RICARDO SANCHEZ · ‎10-31-2013

Hi

Actually I´m using Annyconnect in ASA with SSL RC4 Cipher Suites Supported, by vulnerability it is recommended to use encryption without RC4.

The question is the next, there is a document that show the best practice or recommendations to do that?, I don´t know if there is an impact in this change or if this is supported in the code.

Regards

Ricardo

Marcin Latosiewicz · ‎10-31-2013

Ricardo,

The recommendations:

http://www.cisco.com/web/about/security/intelligence/nextgen_crypto.html#15

The impact is typically two fold:

- Will all the clients/browsers support new ciphers

- How much computational overhead will be introduced.

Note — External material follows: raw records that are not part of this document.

(** A success with entries: the match index is the last of them, and the
    commit rule has been applied. *)
Lemma accepted_leads n p es ci :
  n_state n = Leader -> n_commitIndex n <= Log.LastIndex (n_log n) -> es <> [] ->
  let n' := sendAppendEntries_response n p (n_currentTerm n) es (Some (mkAppendEntriesResponse (n_currentTerm n) true ci)) in
  still_leads [p] n n' /\ map_get (n_matchIndex n') p = last_index_of es /\
  (committable n' (Log.LastIndex (n_log n)) -> Log.LastIndex (n_log n) <= n_commitIndex n').
Proof.
  intros Hs Hc Hne n'. unfold n', sendAppendEntries_response, stepDown. simpl.
  rewrite bool_decide_false by lia. rewrite (bool_decide_false (_ \/ _)) by (intros [?|?]; congruence).
  rewrite bool_decide_true by (destruct es; [done|unfold len; simpl; lia]).
  destruct (advanceCommitIndex_last (set_matchIndex (<[p:=last_index_of es]> (n_matchIndex n))
      (set_nextIndex (<[p:=last_index_of es + 1]> (n_nextIndex n)) n)) Hc) as (c & -> & Hcase & Hmax). simpl in *.
  split_and!.
  - split; simpl; try done; intros q Hq; [unfold map_get|]; rewrite lookup_insert_ne; set_solver.
  - unfold map_get. by rewrite lookup_insert_eq.
  - intros Hcm. destruct (decide (n_commitIndex n < Log.LastIndex (n_log n))).
    + apply Hmax; [lia|exact Hcm].
    + destruct Hcase as [->|[? _]]; lia.
Qed.

Lemma peer_not_self k c h i n p :
  Inv D k c h -> c_nodes c !! i = Some n -> p ∈ n_peers n -> d_host D p <> i.
Proof.
  intros HI Hi Hp. destruct (no_cfg _ _ _ _ _ _ _ (inv_nodes _ _ _ _ HI _ _ Hi)) as (cfg & Hcfg & Hpeers).
  rewrite Hpeers in Hp. pose proof (peer_host D _ _ _ Hcfg Hp). set_solver.
Qed.

(** ** Repairing one follower *)

(** A leader and a follower that can be repaired: the follower's next index is
    below the leader's last entry. *)
Record behind (k : Z) (c : Cluster) (h : Hist) (i : string) (n : Node) (p : string) (f : Node) (ni : Z) : Prop := {
  bh_inv : Inv D k c h;
  bh_leader : c_nodes c !! i = Some n;
  bh_follower : c_nodes c !! d_host D p = Some f;
  bh_state : n_state n = Leader;
  bh_peer : p ∈ n_peers n;
  bh_term : n_currentTerm f <= n_currentTerm n;
  bh_next : n_nextIndex n !! p = Some ni;
  bh_range : 1 <= ni < len (Log.entries (n_log n));
}.

(** A cluster in which only the leader and the follower have changed. *)
Definition moved (c c' : Cluster) (i j : string) (n f : Node) : Prop :=
  c_nodes c' = <[i := n]> (<[j := f]> (c_nodes c)).

Lemma moved_trans c1 c2 c3 i j n1 n2 f1 f2 :
  j <> i -> moved c1 c2 i j n1 f1 -> moved c2 c3 i j n2 f2 -> moved c1 c3 i j n2 f2.
Proof.
  unfold moved. intros Hne -> ->. apply map_eq. intros x. rewrite !lookup_insert. repeat case_decide; done.
Qed.

Lemma leader_sends n p : n_state n = Leader -> p ∈ n_peers n -> p ∈ sendHeartbeats n.
Proof. intros Hs Hp. unfold sendHeartbeats. by rewrite bool_decide_false by tauto. Qed.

ASA side there's a crypto chip which is quite efficent at handling crypto in general.

If your clients support it look into enabling DHE based ciphers.

I do not think there is one big best practices doc avilable, one needs to know a bit more about the environment.

M.

View solution in original post

Marcin Latosiewicz · ‎10-31-2013

Ricardo,

The recommendations:

http://www.cisco.com/web/about/security/intelligence/nextgen_crypto.html#15

The impact is typically two fold:

- Will all the clients/browsers support new ciphers

- How much computational overhead will be introduced.

ASA side there's a crypto chip which is quite efficent at handling crypto in general.

If your clients support it look into enabling DHE based ciphers.

I do not think there is one big best practices doc avilable, one needs to know a bit more about the environment.

M.

RICARDO SANCHEZ · ‎11-29-2013

Marcin

We chance the encryption to aes128-sha1 and is operating correctly.

Thanks for your help

regards